Cybersecurity and Infrastructure Security Agency (CISA) telah memerintahkan agen federal hari ini untuk menambal kerentanan keamanan yang dieksploitasi sebagai zero-days dalam serangan baru-baru ini untuk memasang spyware komersial di perangkat seluler.
Cacat yang dipermasalahkan disalahgunakan sebagai bagian dari beberapa rantai eksploitasi dalam dua kampanye terpisah yang sangat bertarget menargetkan pengguna Android dan iOSseperti yang diungkapkan oleh Grup Analisis Ancaman (TAG) Google baru-baru ini.
Dalam rangkaian serangan pertama yang terlihat pada November 2022, pelaku ancaman menggunakan rantai eksploitasi terpisah untuk mengkompromikan perangkat iOS dan Android.
Satu bulan kemudian, rantai kompleks beberapa 0-hari dan n-hari dieksploitasi untuk menargetkan ponsel Android Samsung yang menjalankan versi Browser Internet Samsung terbaru.
Muatan akhir adalah paket spyware untuk Android yang mampu mendekripsi dan mengekstraksi data dari berbagai aplikasi obrolan dan browser.
Kedua kampanye tersebut sangat ditargetkan, dan penyerang “mengambil keuntungan dari kesenjangan waktu yang besar antara rilis perbaikan dan saat itu diterapkan sepenuhnya pada perangkat pengguna akhir,” menurut Clément Lecigne dari Google TAG.
Penemuan Google TAG dipicu oleh temuan yang dibagikan oleh Lab Keamanan Amnesty International, yang juga diterbitkan rincian mengenai domain dan infrastruktur yang digunakan dalam serangan.

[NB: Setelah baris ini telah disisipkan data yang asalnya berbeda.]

(** * A shallow embedding of the book service (main.py)

    The service is five FastAPI routes over one SQLAlchemy table, [books].
    The embedding has three layers, leaf first:

    - the table and the statements the ORM emits against it;
    - the SQLAlchemy session as a state-and-exception monad: a unit of work
      (pending inserts, loaded objects, pending deletes) that reaches the
      table only at [session_commit];
    - the handlers of main.py, written in that monad line by line, and the
      routes around them (request validation, the session dependency, and
      the translation of handler results and exceptions into responses).

    Integers are Python's unbounded [int], hence [Z].  SQLite holds an
    integer in 64 bits: a Python int outside that range cannot be bound to
    a statement, which the driver answers with OverflowError ([int64],
    [session_get], [session_execute_select]).  Row ids are handed out as
    SQLite does while the largest id in use is below 2^63 - 1; at that id
    SQLite turns to random ids, which is outside this model, and the
    theorems that depend on the id handed out say so in a hypothesis.
    Strings are byte strings (the UTF-8 text of the source file).  The
    table is taken to exist, as it does after POST /setup. *)

From Stdlib Require Import ZArith List String Bool Lia.
From Stdlib Require Import DecimalString DecimalZ DecimalPos Sorted.
Import ListNotations.
Local Open Scope string_scope.
Local Open Scope list_scope.
Local Open Scope Z_scope.

(** ** Records of the source *)

(** class BookModel(Base): one row of [books], and the ORM object mapped to
    it once it has a primary key. *)
Module BookModel.
Record t : Type := mk { id : Z; title : string; author : string }.
End BookModel.

(** class BookSchema(BaseModel): body of POST /books and its response. *)
Module BookSchema.
Record t : Type := mk { title : string; author : string }.
End BookSchema.

(** class BookGetSchema(BaseModel): element of the list response and the
    response model of PUT. *)
Module BookGetSchema.
Record t : Type := mk { id : Z; title : string; author : string }.
End BookGetSchema.

(** class BookUpdateSchema(BaseModel): both fields default to None. *)
Module BookUpdateSchema.
Record t : Type := mk { title : option string; author : option string }.
End BookUpdateSchema.

(** class PaginationParams(BaseModel). *)
Module PaginationParams.
Record t : Type := mk { limit : Z; offset : Z }.
End PaginationParams.

(** ** JSON

    The values of request and response bodies (numbers with a fraction do
    not occur in this service and are left out). *)
Unset Elimination Schemes.
Inductive json : Type :=
| JNull
| JBool (b : bool)
| JInt (n : Z)
| JStr (s : string)
| JList (items : list json)
| JObj (fields : list (string * json)).
Set Elimination Schemes.

(** d.get(key) on the fields of an object; as in a Python dict read from
    JSON text, the last binding of a key is the one that counts. *)
Fixpoint dict_get (key : string) (fields : list (string * json)) : option json :=
  match fields with
  | [] => None
  | (k, v) :: rest =>
      match dict_get key rest with
      | Some v' => Some v'
      | None => if String.eqb k key then Some v else None
      end
  end.

Definition json_get (key : string) (v : json) : option json :=
  match v with
  | JObj fields => dict_get key fields
  | _ => None
  end.

(** ** The table

    Rows are kept in the order a scan returns them. *)

Definition Table : Type := list BookModel.t.

Definition has_id (k : Z) (r : BookModel.t) : bool := BookModel.id r =? k.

CISA hari ini telah menambahkan lima dari sepuluh kerentanan yang digunakan dalam dua kampanye spyware ke dalam katalog Kerentanan Tereksploitasi (KEV) yang Diketahui:
Badan keamanan siber memberi waktu tiga minggu kepada badan-badan Federal Civilian Executive Branch Agencies (FCEB), hingga 20 April, untuk menambal perangkat seluler yang rentan terhadap serangan potensial yang akan menargetkan lima kelemahan keamanan ini.
Menurut BOD 22-01 petunjuk operasional yang mengikat dikeluarkan pada November 2021, agensi FCEB harus mengamankan jaringan mereka dari semua bug yang ditambahkan ke daftar kerentanan CISA yang diketahui dieksploitasi dalam serangan.
Sementara arahan BOD 22-01 hanya berlaku untuk lembaga FCEB, CISA sangat mendesak hari ini semua organisasi memprioritaskan pengemasan bug ini untuk menggagalkan upaya eksploitasi.
“Jenis kerentanan ini sering menjadi vektor serangan bagi pelaku dunia maya berbahaya dan menimbulkan risiko signifikan bagi perusahaan federal,” CISA diperingatkan.